Case ID: f2d_51/html/0136-01.html
Source: Caselaw Access Project
Author: {"author": "ST. SURE, District Judge.", "license": "Public Domain", "url": "https://static.case.law/"}
Date Created: 2024-08-24T03:29:51.129683

Ex parte AUBERT.
    No. 20627.
    District Court, N. D. California, S. D.
    June 25, 1931.
    Thos. J. Riordan, of San Francisco, Cal., for petitioner.
    Geo. J. Hatfield, U. S. Atty., of San Francisco, Cal., for respondent.
   ST. SURE, District Judge.

Petition for writ of habeas corpus.

On September 19, 1929, the petitioner, then incarcerated in the state penitentiary at San Quentin upon a commitment issued out of -a state court, was brought before this court upon a writ of habeas corpus ad prosequen-dum, and tried and convicted by a jury of violating section 37, Cr. Code U. S. (18 USCA § 88), whereupon this court sentenced him: “To be imprisoned for a period of two years in a United States penitentiary and pay a fine in the sum of $1000.” The petitioner was immediately thereafter, in compliance with said writ, returned to the state penitentiary to serve the remainder of his sentence under the commitment theretofore issued by the state court. He was released from the state penitentiary on the 21st day of May, 1931, after having served said sentence. He was then taken into custody by the United States marshal under the commitment from this court dated September 19, 1929, “enroute to the Federal penitentiary at McNeil Island.” On May 28, 1931, while still in the custody of the marshal en route to the penitentiary, application was made for a writ of habeas corpus.

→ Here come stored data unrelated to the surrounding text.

(* ===== verification/CoSocket.v ===== *)
(** * CoSocket: sockets (include/socket.h, src/socket.cc,
    include/coroutine_socket.h, src/coroutine/socket.cc)

    [sock] is a descriptor with the script of what the kernel will answer to
    the calls made on it and the record of what was done with it. The
    coroutine's view of [wait_event] is its return value: what happens while
    the coroutine is suspended is the subject of Event. *)

From S2P Require Import Prelude Words Buffer StdMap.
#[local] Open Scope Z_scope.

Definition EAGAIN : Z := 11.
Definition EINPROGRESS : Z := 115.
Definition FSW_SOCK_TCP : Z := 1.
Definition FSW_EVENT_READ : Z := 2 ^ 9.
Definition FSW_EVENT_WRITE : Z := 2 ^ 10.
Definition READ_BUF_MAX_SIZE : Z := 1024.
Definition WRITE_BUF_MAX_SIZE : Z := 1024.

(** ** The kernel's answers *)

(** To [::recv]: bytes it holds (none: end of file), or an error. *)
Inductive rx_answer := RxData (d : bytes) | RxError (errno : Z).
(** To [::send]: it takes at most [n] bytes (none when negative), or an error. *)
Inductive tx_answer := TxAccept (n : Z) | TxError (errno : Z).
(** To [::accept] and [::connect]: the value returned, or an error. *)
Inductive call_answer := CallOk (ret : Z) | CallError (errno : Z).

Record sock := mkSock {
  fd : Z;
  errno : Z;
  rx : list rx_answer;     (** answers to [recv], then end of file *)
  tx : list tx_answer;     (** answers to [send], then everything is taken *)
  calls : list call_answer;  (** answers to [accept] and [connect] *)
  waits : list bool;       (** what [wait_event] returns, then [true] *)
  waited : list Z;         (** ghost: the events waited for *)
  sent : bytes;            (** ghost: the bytes the kernel took *)
  shut : bool              (** ghost: [shutdown] was called *)
}.

Definition set_errno (e : Z) (s : sock) : sock :=
  mkSock (fd s) e (rx s) (tx s) (calls s) (waits s) (waited s) (sent s) (shut s).
Definition set_rx (l : list rx_answer) (s : sock) : sock :=
  mkSock (fd s) (errno s) l (tx s) (calls s) (waits s) (waited s) (sent s) (shut s).
Definition set_tx (l : list tx_answer) (d : bytes) (s : sock) : sock :=
  mkSock (fd s) (errno s) (rx s) l (calls s) (waits s) (waited s) (sent s ++ d) (shut s).
Definition set_calls (l : list call_answer) (s : sock) : sock :=
  mkSock (fd s) (errno s) (rx s) (tx s) l (waits s) (waited s) (sent s) (shut s).
Definition set_waits (l : list bool) (ev : Z) (s : sock) : sock :=
  mkSock (fd s) (errno s) (rx s) (tx s) (calls s) l (waited s ++ [ev]) (sent s) (shut s).
Definition set_shut (s : sock) : sock :=
  mkSock (fd s) (errno s) (rx s) (tx s) (calls s) (waits s) (waited s) (sent s) true.

(** ** [fsw::Socket]: the calls, with the kernel's result *)
Module Socket.

(** [recv(buf + off, len, 0)]: [buf] is the region. *)
Definition recv (s : sock) (buf : bytes) (off len : Z) : outcome (Z * bytes * sock) :=
  match rx s with
  | [] => Ok (0, buf, s)
  | RxError e :: l => Ok (-1, buf, set_errno e (set_rx l s))
  | RxData d :: l =>
      let got := take (Z.to_nat len) d in
      let rest := drop (Z.to_nat len) d in
      buf ← mem_write buf off got;
      Ok (zlen got, buf, set_rx (match rest with [] => l | _ => RxData rest :: l end) s)
  end.

(** [send(buf + off, len, 0)] *)
Definition send (s : sock) (buf : bytes) (off len : Z) : outcome (Z * sock) :=
  match tx s with
  | TxError e :: l => Ok (-1, set_errno e (set_tx l [] s))
  | TxAccept n :: l =>
      data ← mem_read buf off (Z.min (Z.max 0 n) len);
      Ok (zlen data, set_tx l data s)
  | [] => data ← mem_read buf off len; Ok (zlen data, set_tx [] data s)
  end.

The petitioner contends that the sentence of the United States District Court of September 19, 1929, ran concurrently with the sentence of the state court to the penitentiary at San Quentin; that, after deducting “good behavior allowance,” the two-year sentence of the federal court was completely served on May 23, 1931, and hence the petitioner was and is entitled to his liberty, and is being illegally restrained since that date.

Petitioner cites U. S. v. Daugherty, 269 U. S. 360, 46 S. Ct. 156, 70 L. Ed. 309; Boyd v. Archer, 42 F.(2d) 43, 70 A. L. R. 1507 (9 C. C. A.); Ponzi v. Fessenden, 258 U. S. 254, 42 S. Ct. 309, 310, 66 L. Ed. 607, 22 A. L. R. 879; and Ex parte Lamar (C. C. A.) 274 F. 160.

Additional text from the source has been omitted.